Amanhã tenho que trabalhar! Tenho
tanta coisa para fazer!
Já não durmo bem há dias e estou
desgastado com toda esta situação. Todo este cinzento que reside na sociedade.
Como deixámos chegar as coisas a
este ponto? E porque é que eu continuo a pensar? Porque é que estou preocupado?
Tenho o meu emprego. Tenho a minha casa. Tenho a minha vida. Tenho comida no
estômago… Sobrevivo.
Neste momento, sobreviver é a
única forma de viver. Principalmente para quem tem um cadastro como o meu.
Será que tenho alguma coisa para
tomar na farmácia?
Levanto-me? Sim. Aproveito para mijar, que pode sempre
ajudar qualquer coisa.
Como é que ainda consegue-se ouvir o barulho lá fora? Que
coisa feia.
Os meus pés vibram num taco convertido em onda de madeira
desconforme. Até o pó acumulado levita, tal é a agitação lá fora.
Cada passada, longe do recolher reconfortante que é a
minha cama torna-se um foco de angústia, incerteza, medo.
A porta da casa-de-banho também está a baloiçar ao som de
cada petardo. Ao menos as paredes não estão a perder tinta ou a rachar…
Entro na divisão mais fria da casa mas também a mais
clara. A luz que acende-se, por instantes encandeia os meus cansados olhos. Mas
recupero rapidamente a visão, para encontrar o espelho da farmácia a mostrar-me
uma cara desgastada, destruída, doente, desumanizada.

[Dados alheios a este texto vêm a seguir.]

Definition bytesMap : list (string * multistatParsingStruct) := [
  (readSamplesHelp,       mkMPS (RLine "read_bytes ") 1);
  (readMinimumHelp,       mkMPS (RLine "read_bytes ") 4);
  (readMaximumHelp,       mkMPS (RLine "read_bytes ") 5);
  (readTotalHelp,         mkMPS (RLine "read_bytes ") 6);
  (writeSamplesHelp,      mkMPS (RLine "write_bytes ") 1);
  (writeMinimumHelp,      mkMPS (RLine "write_bytes ") 4);
  (writeMaximumHelp,      mkMPS (RLine "write_bytes ") 5);
  (writeTotalHelp,        mkMPS (RLine "write_bytes ") 6);
  (physicalPagesHelp,     mkMPS (RLine "physical pages: ") 2);
  (pagesPerPoolHelp,      mkMPS (RLine "pages per pool: ") 3);
  (maxPagesHelp,          mkMPS (RLine "max pages: ") 2);
  (maxPoolsHelp,          mkMPS (RLine "max pools: ") 2);
  (totalPagesHelp,        mkMPS (RLine "total pages: ") 2);
  (totalFreeHelp,         mkMPS (RLine "total free: ") 2);
  (maxPagesReachedHelp,   mkMPS (RLine "max pages reached: ") 3);
  (growsHelp,             mkMPS (RLine "grows: ") 1);
  (growsFailureHelp,      mkMPS (RLine "grows failure: ") 2);
  (shrinksHelp,           mkMPS (RLine "shrinks: ") 1);
  (cacheAccessHelp,       mkMPS (RLine "cache access: ") 2);
  (cacheMissingHelp,      mkMPS (RLine "cache missing: ") 2);
  (lowFreeMarkHelp,       mkMPS (RLine "low free mark: ") 3);
  (maxWaitQueueDepthHelp, mkMPS (RLine "max waitqueue depth: ") 3);
  (outOfMemHelp,          mkMPS (RLine "out of mem: ") 3)].

(** [jobStatsMultistatParsingStruct]: [pattern] is compared as a plain
    string there. *)
Definition jobStatsMultistatParsingStruct : list (string * (string * nat)) := [
  (readSamplesHelp,  ("read_bytes", 0%nat));
  (readMinimumHelp,  ("read_bytes", 1%nat));
  (readMaximumHelp,  ("read_bytes", 2%nat));
  (readTotalHelp,    ("read_bytes", 3%nat));
  (writeSamplesHelp, ("write_bytes", 0%nat));
  (writeMinimumHelp, ("write_bytes", 1%nat));
  (writeMaximumHelp, ("write_bytes", 2%nat));
  (writeTotalHelp,   ("write_bytes", 3%nat))].

(** ** [regexCaptureString] for the three patterns *)

Definition NLc : ascii := "010"%char.

Fixpoint find_line_start (head l : list ascii) (atStart : bool) : option (list ascii) :=
  match l with
  | [] => if atStart && lprefix head [] then Some [] else None
  | c :: l' =>
      if atStart && lprefix head l then Some l
      else find_line_start head l' (Ascii.eqb c NLc)
  end.

Fixpoint upto_blank (l : list ascii) : list ascii :=
  match l with
  | [] => []
  | a :: l' =>
      if Ascii.eqb a NLc && match l' with b :: _ => Ascii.eqb b NLc | [] => false end
      then [a; NLc]
      else a :: upto_blank l'
  end.

Fixpoint upto_newline (l : list ascii) : list ascii :=
  match l with
  | [] => []
  | a :: l' => if Ascii.eqb a NLc then [] else a :: upto_newline l'
  end.

Definition regexCaptureString (re : regex) (text : string) : string :=
  match re with
  | REmpty => ""
  | RLine lit =>
      match lindex (chars lit) (chars text) with
      | None => ""
      | Some p => str (chars lit ++ upto_newline (skipn (p + List.length (chars lit)) (chars text)))
      end
  | RBlock head =>
      match find_line_start (chars head) (chars text) true with
      | None => ""
      | Some sfx => str (chars head ++ upto_blank (skipn (List.length (chars head)) sfx))
      end
  end.

(** ** [parseFileElements] ([sources/proc_common.go]) *)

Definition parseFileElements (path : string) (directoryDepth : Z) : res (string * string) :=
  let pathElements := Split path "/" in
  let pathLen := Z.of_nat (List.length pathElements) in
  if (pathLen <? 1)%Z then Err "path did not return at least one element"
  else
    match nth_error pathElements (Z.to_nat (pathLen - 1)) with
    | None => Panic "index out of range"
    | Some name =>
        let i := (pathLen - 2 - directoryDepth)%Z in
        match (if (i <? 0)%Z then None else nth_error pathElements (Z.to_nat i)) with
        | None => Panic "index out of range"
        | Some nodeName =>
            let nodeName := TrimPrefix nodeName "filter-" in
            let nodeName := TrimSuffix nodeName "_UUID" in
            Ok (name, nodeName)
        end
    end.


(** ** [jobState] *)

Definition jobStateKeys : list string := [
  "open"; "close"; "mknod"; "link"; "unlink"; "mkdir"; "rmdir"; "rename";
  "getattr"; "setattr"; "getxattr"; "setxattr"; "statfs"; "sync";
  "samedir_rename"; "crossdir_rename"; "punch"; "destroy"; "create";
  "get_info"; "set_info"; "quotactl"].

(** The fixed arrays [[4]int64], [[4]int64] and [[22]int64] are lists of
    those lengths. *)
Record jobState := mkJobState {
  jobid      : string;
  readbytes  : list Z;
  writebytes : list Z;
  vals       : list Z
}.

Abro a farmácia. Não quero mais ver esta figura que não
conheço!
Mas está completamente vazia de medicamentos.
Ela levou-os todos quando fugiu.
Deixa-me mijar. Pelo menos isso.
Como o mijo flui tão branco até à retrete? Sem dúvida, não
estou a abusar na alimentação. Um pequeno prazer, esvasiar a bexiga. Está a
saber bem. Isto, certamente, vai reconfortar-me e acalmar-me. Vou adormecer
bem, sem dúvida.
Acabo. Sacudo. Viro-me e lavo as mãos. Purificação do
corpo. Sinto-me bem. O barulho torna-se secundária perante a certeza de que
agora vou dormir. É uma certeza que trago comigo.
Atiro-me para a cama e enrolo-me nos cobertores! E o corpo
parece saber que vai aquecer rapidamente! Volto a um estado de relaxamento que
já não sentia a algum tempo!
Levantar-me foi boa ideia! Até deu para esquecer um bocado
o barulho.
E, agora a reaquecer o corpo tudo parece bater certo.
Os problemas acontecem. Toda as civilizações, melhor… Toda
a humanidade vive de recorrências históricas.
Se este é um período negro? É, claro. Mas podemos dar a
volta por cima. Como tantas vezes se deu, e se dará.
Eles, lá fora, vão perceber isso. E quem manda também vai
perceber isso. As coisas vão mudar. O meu emprego vai melhorar em condições. A
minha vida vai dar uma volta. Eu estou aqui à sua espera. Crente que vai voltar a
reparar em mim e nas atitudes certas que tomei!